Du potager au pot-au-feu : l’histoire de la soupe, ce lien entre terre, table et communauté
La bonne soupe, ce mélange simple de légumes, d’eau ou de bouillon, de pain ou de céréales, est sans doute l’un des plats les plus universels et les plus anciens. Elle raconte une histoire de partage, de créativité rurale, mais aussi de solidarité et de résistance. De la cuisine paysanne aux bouillons populaires, en passant par le potager familial, la soupe a toujours été là : modeste, réconfortante, rassembleuse.
Bobbie Poplars
10/15/20254 min read


Dès les temps préhistoriques, l'humain apprend à faire cuire dans l’eau des aliments (légumes, racines, os) : la soupe, dans sa forme la plus élémentaire, naît avec la domestication du feu et le besoin de transformer des aliments durs ou peu digestes. Selon "Euro-Toques France" ces pratiques remontent au Néolithique, lorsque les premières poteries permettent de faire mijoter des aliments liquides.
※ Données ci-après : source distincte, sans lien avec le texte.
Lemma luma_round_inv ok end_ s0 bs d :
  end_ <= 0x1FFFE -> luma_inv ok end_ s0 bs d -> decode_guard end_ d = true ->
  exists b, luma_inv ok end_ s0 (bs ++ [b]) (luma_round ok end_ d) /\
    dl_pos d < dl_pos (luma_round ok end_ d).
Proof.
  intros He [Hp Hgo Hf Ho Hsz Hu Hc Hb Hst] Hg. unfold decode_guard in Hg.
  apply andb_true_iff in Hg as [_ Hlt].
  destruct (loop_frame_same _ _ Hf) as (Ecfg & Esc & Eyq & Esix & Einp & Ecnt).
  unfold luma_round.
  destruct (decode_rle_block_refines (y_quant (dl_state d)) (dl_pos d) end_ (dl_state d)
    ltac:(lia) ltac:(lia)) as (b & pos' & E & Hp' & Hs).
  rewrite E. clear E. rewrite Esc, Einp, Eyq in Hs. cbn [rle_ok rle_block rle_pos negb].
  set (s1 := (dl_state d) <| decode_blocks := _ |>).
  assert (out_ok s1) as Ho1 by (destruct Ho; by constructor).
  pose proof (append_luma_block_appends ok b s1 Ho1) as Ha.
  change (output_size s1) with (output_size (dl_state d)) in Ha.
  specialize (Ha ltac:(unfold OUT_LIMIT; lia)).
  set (s2 := append_luma_block ok b s1) in *.
  assert (decode_macroblocks s2 = Z.of_nat (length bs)) as Hm2.
  { rewrite (app_frame _ _ _ _ Ha). exact Hc. }
  pose proof (app_size _ _ _ _ Ha) as S2. rewrite length_luma_bytes in S2.
  change (output_size s1) with (output_size (dl_state d)) in S2.
  exists b. split; [|cbn [dl_pos]; lia].
  split; cbn [dl_pos dl_state dl_go]; rewrite ?length_app; cbn [length].
  - lia.
  - done.
  - apply loop_frame_macroblocks. eapply loop_frame_appends; [apply loop_frame_blocks, Hf|done].
  - destruct (app_ok _ _ _ _ Ha). by constructor.
  - cbn. lia.
  - lia.
  - cbn. rewrite Hm2, u32_id by lia. lia.
  - intros Hk. rewrite flat_map_app. cbn [flat_map]. rewrite app_nil_r.
    rewrite out_list_macroblocks, (app_out _ _ _ _ Ha Hk).
    unfold s1. rewrite out_list_blocks, cfg_blocks, Ecfg. by rewrite (Hb Hk).
  - intros rest Hrest. rewrite <- app_assoc. apply Hst. cbn [app]. by eapply luma_cons.
Qed.

Lemma luma_loop_inv ok end_ s0 :
  0 <= end_ <= 0x1FFFE -> out_ok s0 -> output_size s0 = 0 -> decode_macroblocks s0 = 0 ->
  let d := pwhile (Z.to_pos end_) (decode_guard end_) (luma_round ok end_) (mkDl 0 s0 true) in
  (exists bs, luma_inv ok end_ s0 bs d) /\ dl_pos d = end_.
Proof.
  intros He Ho Hz Hm d.
  pose proof (pwhile_spec (decode_guard end_) (luma_round ok end_)
    (fun d => exists bs, luma_inv ok end_ s0 bs d)
    (fun d => end_ - dl_pos d) (Z.to_pos end_) (mkDl 0 s0 true)) as H.
  destruct H as [[bs HI] Hc].
  - exists []. split; cbn [dl_pos dl_state dl_go length]; [lia|done|apply loop_frame_refl|done|lia|lia|done| |].
    + intros _. unfold out_list. rewrite Hz. by rewrite cells_nil by lia.
    + done.
  - intros x [bs HI] Hg. destruct (luma_round_inv ok end_ s0 bs x ltac:(lia) HI Hg) as (b & HI' & Hlt).
    split; [by eexists|]. lia.
  - intros x _ Hg. unfold decode_guard in Hg. lia.
  - cbn. lia.
  - fold d in HI, Hc. split; [by exists bs|].
    pose proof (li_pos _ _ _ _ _ HI). pose proof (li_go _ _ _ _ _ HI) as Hgo.
    unfold decode_guard in Hc. rewrite Hgo in Hc. cbn in Hc. lia.
Qed.

(** ** The state invariant *)

Definition is_scale (x : Z) : Prop := -0x1000 <= x < 0x1000.

Record wf_base (s : State) : Prop := {
  wf_expected : 0 <= expected_halfwords s <= 0x1FFFE;
  wf_input_cap : expected_halfwords s <= input_cap s <= 0x3FFFC;
  wf_count : 0 <= input_count s <= expected_halfwords s;
  wf_live : forall i, 0 <= i < input_count s -> exists v, input s !! i = Some v /\ is_u16 v;
  wf_out : out_ok s;
  wf_pos : 0 <= output_pos s <= output_size s;
  wf_yq : length (y_quant s) = 64%nat /\ Forall is_u8 (y_quant s);
  wf_uvq : length (uv_quant s) = 64%nat /\ Forall is_u8 (uv_quant s);
  wf_scale : length (scale s) = 64%nat /\ Forall is_scale (scale s);
  wf_depth : 0 <= output_depth s <= 3;
  wf_flags : 0 <= output_bit15 s <= 1 /\ 0 <= output_signed s <= 1 /\
             0 <= enable_dma_in s <= 1 /\ 0 <= enable_dma_out s <= 1;
  wf_trace : 0 <= mdec_trace_seq s /\ mdec_trace_head s = mdec_trace_seq s mod MDEC_TRACE_CAP;
}.

(** Between operations a command is either finished or still short of input. *)
Definition phase_ok (s : State) : Prop :=
  if busy s =? 0 then expected_halfwords s = 0 else input_count s < expected_halfwords s.

Definition wf (s : State) : Prop := wf_base s /\ phase_ok s.

(** The fields [wf] reads; a step that keeps them keeps [wf]. *)
Definition wf_frame (s s' : State) : Prop :=
  expected_halfwords s' = expected_halfwords s /\ input_cap s' = input_cap s /\
  input_count s' = input_count s /\ busy s' = busy s /\ input s' = input s /\
  output s' = output s /\ output_size s' = output_size s /\ output_cap s' = output_cap s /\
  output_pos s' = output_pos s /\
  y_quant s' = y_quant s /\ uv_quant s' = uv_quant s /\ scale s' = scale s /\
  output_depth s' = output_depth s /\ output_bit15 s' = output_bit15 s /\
  output_signed s' = output_signed s /\ enable_dma_in s' = enable_dma_in s /\
  enable_dma_out s' = enable_dma_out s.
Au Moyen Âge, dans les foyers paysans, la soupe est partout. On y trempe une tranche de pain dans un bouillon végétal ou mixte (légumes, herbes, parfois viande ou déchet de viande). Le mot « soupe » lui-même vient du latin suppa, signifiant ce qu’on trempe. Les classes populaires en font un aliment de base. Les potagers, dès qu’ils fournissent légumes, herbes, choux, carottes, poireaux, etc., alimentent cette tradition : la soupe du jardin est celle qui rassemble chaque soir autour du feu, un plat simple mais riche de saveurs.
La soupe, plat de tous, mais pas toujours honorable.
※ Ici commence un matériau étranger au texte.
Lemma exec_lwr insn pc0 a v (s : State W) :
  OP insn = 0x26 ->
  let x := u32 (a + SIMM insn) in
  exec_switch insn pc0 a v s =
    Break (set_reg (RT insn) (lwr_merge (x mod 4) (reg s (RT insn))
             (word_at (ram (world s)) (align4 x))) s).
Proof.
  intros Hop x. unfold exec_switch. rewrite Hop.
  change (exec_load 0x26 insn a s = Break (set_reg (RT insn) (lwr_merge (x mod 4) (reg s (RT insn))
             (word_at (ram (world s)) (align4 x))) s)).
  unfold exec_load. cbv zeta. fold x. rewrite bus_word_aligned, land_3. done.
Qed.

Lemma exec_lwl insn pc0 a v (s : State W) :
  OP insn = 0x22 ->
  let x := u32 (a + SIMM insn) in
  exec_switch insn pc0 a v s =
    Break (set_reg (RT insn) (lwl_merge (x mod 4) (reg s (RT insn))
             (word_at (ram (world s)) (align4 x))) s).
Proof.
  intros Hop x. unfold exec_switch. rewrite Hop.
  change (exec_load 0x22 insn a s = Break (set_reg (RT insn) (lwl_merge (x mod 4) (reg s (RT insn))
             (word_at (ram (world s)) (align4 x))) s)).
  unfold exec_load. cbv zeta. fold x. rewrite bus_word_aligned, land_3. done.
Qed.

Lemma reg_set_reg r v (s : State W) :
  0 < r < 32 -> length (gpr s) = 32%nat -> reg (set_reg r v s) r = v.
Proof.
  intros Hr Hl. unfold set_reg, reg. destruct (Z.eqb_spec r 0); [lia|].
  cbn [negb gpr upd]. apply aget_aset_eq. lia.
Qed.

Lemma bytes_word (m : Z -> Z) x v :
  is_u32 x -> is_u32 v -> (forall i, 0 <= i < 4 -> m (u32 (x + i)) = byte v i) -> unaligned m x = v.
Proof.
  intros Hx Hv H. unfold unaligned. pose proof (H 0 ltac:(lia)) as H0.
  rewrite Z.add_0_r, u32_id in H0 by (unfold is_u32 in Hx; lia).
  rewrite H0, (H 1), (H 2), (H 3) by lia. unfold byte, is_u32 in *. pow_const. dlia.
Qed.

(** Unaligned accesses round-trip.  SWR at [x] and SWL at [x + 3] store the
    register's four bytes at [x .. x+3] (any alignment, wrapping at 4 GB) and
    touch nothing else; LWR and LWL then load the same value back. *)
Theorem unaligned_roundtrip (swr swl lwr lwl pc0 a v : Z) (s : State W) :
  wf s -> is_u32 a -> is_u32 v ->
  OP swr = 0x2E -> OP swl = 0x2A -> OP lwr = 0x26 -> OP lwl = 0x22 ->
  SIMM swl = SIMM swr + 3 -> SIMM lwr = SIMM swr -> SIMM lwl = SIMM swr + 3 ->
  RT lwl = RT lwr -> RT lwr <> 0 ->
  let x := u32 (a + SIMM swr) in
  exists s1 s2 s3 s4,
    exec_switch swr pc0 a v s = Break s1 /\ exec_switch swl pc0 a v s1 = Break s2 /\
    exec_switch lwr pc0 a v s2 = Break s3 /\ exec_switch lwl pc0 a v s3 = Break s4 /\
    unaligned (ram (world s2)) x = v /\ reg s4 (RT lwr) = v /\
    (forall y, is_u32 y -> (forall i, 0 <= i < 4 -> y <> u32 (x + i)) ->
       ram (world s4) y = ram (world s) y).
Proof.
  intros Hw Ha Hv O1 O2 O3 O4 S2 S3 S4 Hrt Hnz x.
  assert (is_u32 x) as Hx by apply u32_range.
  assert (u32 (a + (SIMM swr + 3)) = u32 (x + 3)) as Ex3 by (unfold x, u32; dlia).
  pose proof (exec_swr swr pc0 a v s O1) as E1. fold x in E1. cbv zeta in E1.
  set (s1 := put_word _ _ s) in E1.
  pose proof (exec_swl swl pc0 a v s1 O2) as E2. cbv zeta in E2. rewrite S2, Ex3 in E2.
  set (s2 := put_word _ _ s1) in E2.
  pose proof (exec_lwr lwr pc0 a v s2 O3) as E3. cbv zeta in E3. rewrite S3 in E3. fold x in E3.
  set (s3 := set_reg (RT lwr) _ s2) in E3.
  pose proof (exec_lwl lwl pc0 a v s3 O4) as E4. cbv zeta in E4. rewrite S4, Ex3, Hrt in E4.
  set (s4 := set_reg (RT lwr) _ s3) in E4.
  assert (world s2 = swr_swl x v (world s)) as Ew by done.
  destruct (swr_swl_stores (world s) x v Hx Hv) as [Hst Hot].
  assert (length (gpr s2) = 32%nat) as Hl2 by apply (wf_gpr _ Hw).
  pose proof (RT_range lwr) as Hr.
  assert (world s3 = world s2 /\ length (gpr s3) = 32%nat) as [Ew3 Hl3].
  { unfold s3, set_reg. destruct (Z.eqb_spec (RT lwr) 0); [done|]. cbn. rewrite length_aset. done. }
  assert (unaligned (ram (world s2)) x = v) as Hu by (rewrite Ew; by apply bytes_word).
  exists s1, s2, s3, s4. repeat (split; [assumption|]). split.
  - unfold s4. rewrite reg_set_reg by (done || lia). unfold s3 at 1.
    rewrite reg_set_reg by (done || lia). rewrite Ew3, lwr_lwl_word; [done|done|].
    apply reg_u32. by repeat apply set_world_wf.
  - intros y Hy Hne. replace (world s4) with (world s2); [rewrite Ew; by apply Hot|].
    unfold s4, set_reg. by destruct (Z.eqb_spec (RT lwr) 0).
Qed.

End Unaligned.

(** ** A concrete machine: flat byte memory, no devices *)

Definition flat_word (w : Z -> Z) (a : Z) : Z :=
  w a mod 0x100 + 0x100 * (w (a + 1) mod 0x100) + 0x10000 * (w (a + 2) mod 0x100)
  + 0x1000000 * (w (a + 3) mod 0x100).

Definition flat_write (n a v : Z) (w : Z -> Z) : Z -> Z := fun x =>
  if (a <=? x) && (x <? a + n) then v / 2 ^ (8 * (x - a)) mod 0x100 else w x.

#[export] Instance FlatMachine : Machine (Z -> Z) := {
  read_word a w := (flat_word w a, w);
  read_half a w := (w a mod 0x100 + 0x100 * (w (a + 1) mod 0x100), w);
  read_byte a w := (w a mod 0x100, w);
  write_word := flat_write 4;
  write_half := flat_write 2;
  write_byte := flat_write 1;
  gte_read_data _ w := (0, w);
  gte_read_ctrl _ w := (0, w);
  gte_write_data _ _ w := w;
  gte_write_ctrl _ _ w := w;
  gte_execute _ w := w;
  i_stat _ := 0;
  i_mask _ := 0;
  irq_raise _ w := w;
  sio_tick _ w := w;
  gpu_vblank_tick w := w;
  timers_tick _ w := w;
  cdrom_tick w := w;
}.

#[export] Instance FlatMachineOk : MachineOk (Z -> Z).
Proof.
  split; intros; cbn; unfold is_u32, is_u16, is_u8, flat_word; try lia; dlia.
Qed.

#[export] Program Instance FlatRam : RamMachine (Z -> Z) := { ram w a := w a mod 0x100 }.
Next Obligation. intros w a. unfold is_u8. cbn. dlia. Qed.
Next Obligation. intros a w Ha. done. Qed.
Next Obligation.
  intros a v w x Ha Hv. cbn. unfold flat_write.
  destruct ((a <=? x) && (x <? a + 4)); [|done]. by rewrite Z.mod_mod by lia.
Qed.

(** A CPU at [p] with zeroed registers over the memory [w]. *)
Definition cpu_at (p : Z) (w : Z -> Z) : State (Z -> Z) :=
  mkState (replicate 32 0) p 0 0 (replicate 32 0) w 0 0 0 0 (replicate 64 0) 0 ∅ 0 0 0 0.

Lemma cpu_at_wf p w : is_u32 p -> wf (cpu_at p w).
Proof.
  intros Hp. constructor; cbn; unfold is_u32, MAX_BREAKPOINTS in *; try lia; try done.
  - split; [done|]. repeat constructor; lia.
  - split; [done|]. repeat constructor; lia.
Qed.

Lemma unaligned_roundtrip_witness :
  let s := cpu_at 0x80010000 (fun _ => 0) in
  let x := u32 (0x80020000 + SIMM 0xB8220006) in
  exists s1 s2 s3 s4,
    exec_switch 0xB8220006 0 0x80020000 0xDEADBEEF s = Break s1 /\
    exec_switch 0xA8220009 0 0x80020000 0xDEADBEEF s1 = Break s2 /\
    exec_switch 0x98230006 0 0x80020000 0xDEADBEEF s2 = Break s3 /\
    exec_switch 0x88230009 0 0x80020000 0xDEADBEEF s3 = Break s4 /\
    unaligned (ram (world s2)) x = 0xDEADBEEF /\ reg s4 (RT 0x98230006) = 0xDEADBEEF /\
    (forall y, is_u32 y -> (forall i, 0 <= i < 4 -> y <> u32 (x + i)) ->
       ram (world s4) y = ram (world s) y).
Proof.
  intros s x.
  apply (unaligned_roundtrip 0xB8220006 0xA8220009 0x98230006 0x88230009 0 0x80020000 0xDEADBEEF s);
    try reflexivity; [apply cpu_at_wf; by unfold is_u32|by unfold is_u32|by unfold is_u32|done].
Defined.

Section Properties.
Context {W : Type} {M : Machine W}.

(** *** Multiplication and division *)

(** The result registers of a multiply or divide instruction. *)
Definition muldiv (insn a b : Z) (s : State W) : option (Z * Z) :=
  match exec_special insn (pc s) a b s with Break s' => Some (lo s', hi s') | _ => None end.

Lemma product_halves r : u32 r + 0x100000000 * u32 (Z.shiftr r 32) = u64 r.
Proof.
  rewrite Z.shiftr_div_pow2 by lia. change (2 ^ 32) with 0x100000000. unfold u32, u64. dlia.
Qed.

Lemma s32_u32 a : is_u32 a -> s32 a = if a <? 0x80000000 then a else a - 0x100000000.
Proof. unfold is_u32, s32. intros H. destruct (Z.ltb_spec a 0x80000000); dlia. Qed.

Lemma s32_of_u32 x : -0x80000000 <= x < 0x80000000 -> s32 (u32 x) = x.
Proof. unfold s32, u32. dlia. Qed.

Lemma signed_division a b :
  is_u32 a -> is_u32 b -> b <> 0 -> ~ (a = 0x80000000 /\ b = 0xFFFFFFFF) ->
  let q := Z.quot (s32 a) (s32 b) in let r := Z.rem (s32 a) (s32 b) in
  s32 a = s32 b * q + r /\ Z.abs r < Z.abs (s32 b) /\ -0x80000000 <= q < 0x80000000 /\
  -0x80000000 <= r < 0x80000000.
Proof.
  intros Ha Hb Hnz Hno q r. pose proof (s32_range a). pose proof (s32_range b).
  assert (s32 b <> 0) as Hb0.
  { rewrite s32_u32 by done. unfold is_u32 in Hb. destruct (Z.ltb_spec b 0x80000000); lia. }
  pose proof (Z.quot_rem (s32 a) (s32 b) Hb0) as Hqr. fold q r in Hqr.
  pose proof (Z.rem_bound_abs (s32 a) (s32 b) Hb0) as Hr. fold r in Hr.
  assert (~ (s32 a = -0x80000000 /\ s32 b = -1)) as Hno'.
  { rewrite !s32_u32 by done. unfold is_u32 in *. intros [E1 E2]. apply Hno.
    destruct (Z.ltb_spec a 0x80000000), (Z.ltb_spec b 0x80000000); lia. }
  split; [lia|]. split; [done|]. assert (Z.abs q <= Z.abs (s32 a)) as Hq.
  { unfold q. pose proof (Z.quot_abs (s32 a) (s32 b) Hb0) as Habs.
    rewrite <- Habs. apply Z.quot_le_upper_bound; nia. }
  split; [|lia]. destruct (Z.eq_dec q 0x80000000) as [Eq|]; [|lia].
  exfalso. apply Hno'. nia.
Qed.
Historiquement, les soupes et potages étaient parfois perçus comme plat du pauvre, aliment humble destiné à ceux qui n’avaient pas accès à la viande ou aux mets raffinés. Les élites, au contraire, avec le droit de chasse que leur procuraient la propriété de forets giboyeuses, préféraient les plats solides, les rôtis, les pâtés. Toutefois, à partir du XVIIᵉ et XVIIIᵉ siècle, la soupe évolue : les veloutés, crèmes ou consommés deviennent des marques de raffinement dans les cours et les tables aristocratiques. Mais pour la majorité des gens, la soupe reste un plat quotidien, un bouillon avec légumes du potager, pain, parfois légumineuses. Au temps des campagnes, c’était le plat principal de plusieurs repas, surtout l’hiver, car elle est nourrissante, facile à faire et à partager.
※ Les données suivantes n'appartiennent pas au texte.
Definition dma_write_masked (e : Env) (addr val mask : Z) (s : St) : option St :=
  if addr =? 0x1F8010F0 then Some (s <| dpcr := merge_masked (dpcr s) val mask |>)
  else if addr =? 0x1F8010F4 then Some (write_dicr e addr val mask s)
  else if in_channels addr then
    let offset := addr - 0x1F801080 in
    let ch := offset / 0x10 in
    let reg := offset mod 0x10 in
    if 6 <? ch then Some (openbus_write s)
    else if reg =? 0x00 then Some (set_madr ch (merge_masked (madr (chan s ch)) val mask) s)
    else if reg =? 0x04 then
      Some (set_chan ch ((chan s ch) <| bcr := merge_masked (bcr (chan s ch)) val mask |>) s)
    else if reg =? 0x08 then write_chcr e ch val mask s
    else if reg =? 0x0C then Some s
    else Some (openbus_write s)
  else Some (openbus_write s).

Definition dma_write (e : Env) (addr val : Z) (s : St) : option St :=
  dma_write_masked e addr val 0xFFFFFFFF s.

(** The fields a boot snapshot carries, in order. *)
Record Snapshot := mkSnap {
  sn_channels : list DMAChannel; sn_dpcr : Z; sn_dicr : Z; sn_mdec_async : list DMAAsyncChannel;
  sn_cdrom_async : DMAAsyncChannel; sn_delayed_complete : list DMADelayedComplete
}.
Definition dma_snapshot_write (s : St) : Snapshot :=
  mkSnap (channels s) (dpcr s) (dicr s) (mdec_async s) (cdrom_async s) (delayed_complete s).
Definition dma_snapshot_read (n : Snapshot) (s : St) : St :=
  s <| channels := sn_channels n |> <| dpcr := sn_dpcr n |> <| dicr := sn_dicr n |>
    <| mdec_async := sn_mdec_async n |> <| cdrom_async := sn_cdrom_async n |>
    <| delayed_complete := sn_delayed_complete n |>.

(** ** Frame lemmas *)

Lemma chan_set_chan s ch ch' c :
  0 <= ch < 7 -> 0 <= ch' -> length (channels s) = 7%nat ->
  chan (set_chan ch c s) ch' = if ch' =? ch then c else chan s ch'.
Proof.
  intros Hc Hc' Hl. unfold chan, set_chan. cbn.
  rewrite !nth_lookup. destruct (Z.eqb_spec ch' ch) as [->|Hne].
  - by rewrite list_lookup_insert_eq by lia.
  - by rewrite list_lookup_insert_ne by lia.
Qed.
Restauration populaires, restauration accessible.
Le terme « bouillon » en France désigne à l’origine un établissement servant du bouillon, d’abord en tant que première partie du repas, puis comme plat unique économique. C’est vers 1855 que Pierre-Louis Duval installe à Paris un « bouillon » destiné aux ouvriers des Halles, proposant un plat simple : viande (os, couenne ou abats), légumes, pain, pour un prix modique. Ces bouillons se multiplient au XIXᵉ siècle.
Le "Bouillon Chartier", ouvert à la fin du XIXᵉ siècle, est un exemple d’institution pérenne. Il présente à sa carte encore aujourd’hui une soupe maison à prix très bas, dans un décor de Belle Époque, rappelant ce temps où le bouillon restaurait autant le corps que l’esprit. Ces lieux de « bouillon » ont longtemps joué un rôle social local : offrir aux travailleurs, aux défavorisés ou aux visiteurs de passage un plat chaud, satisfaisant, à petit prix, préfigurant la notion de soupe populaire.
La soupe populaire : solidarité, crises et partage.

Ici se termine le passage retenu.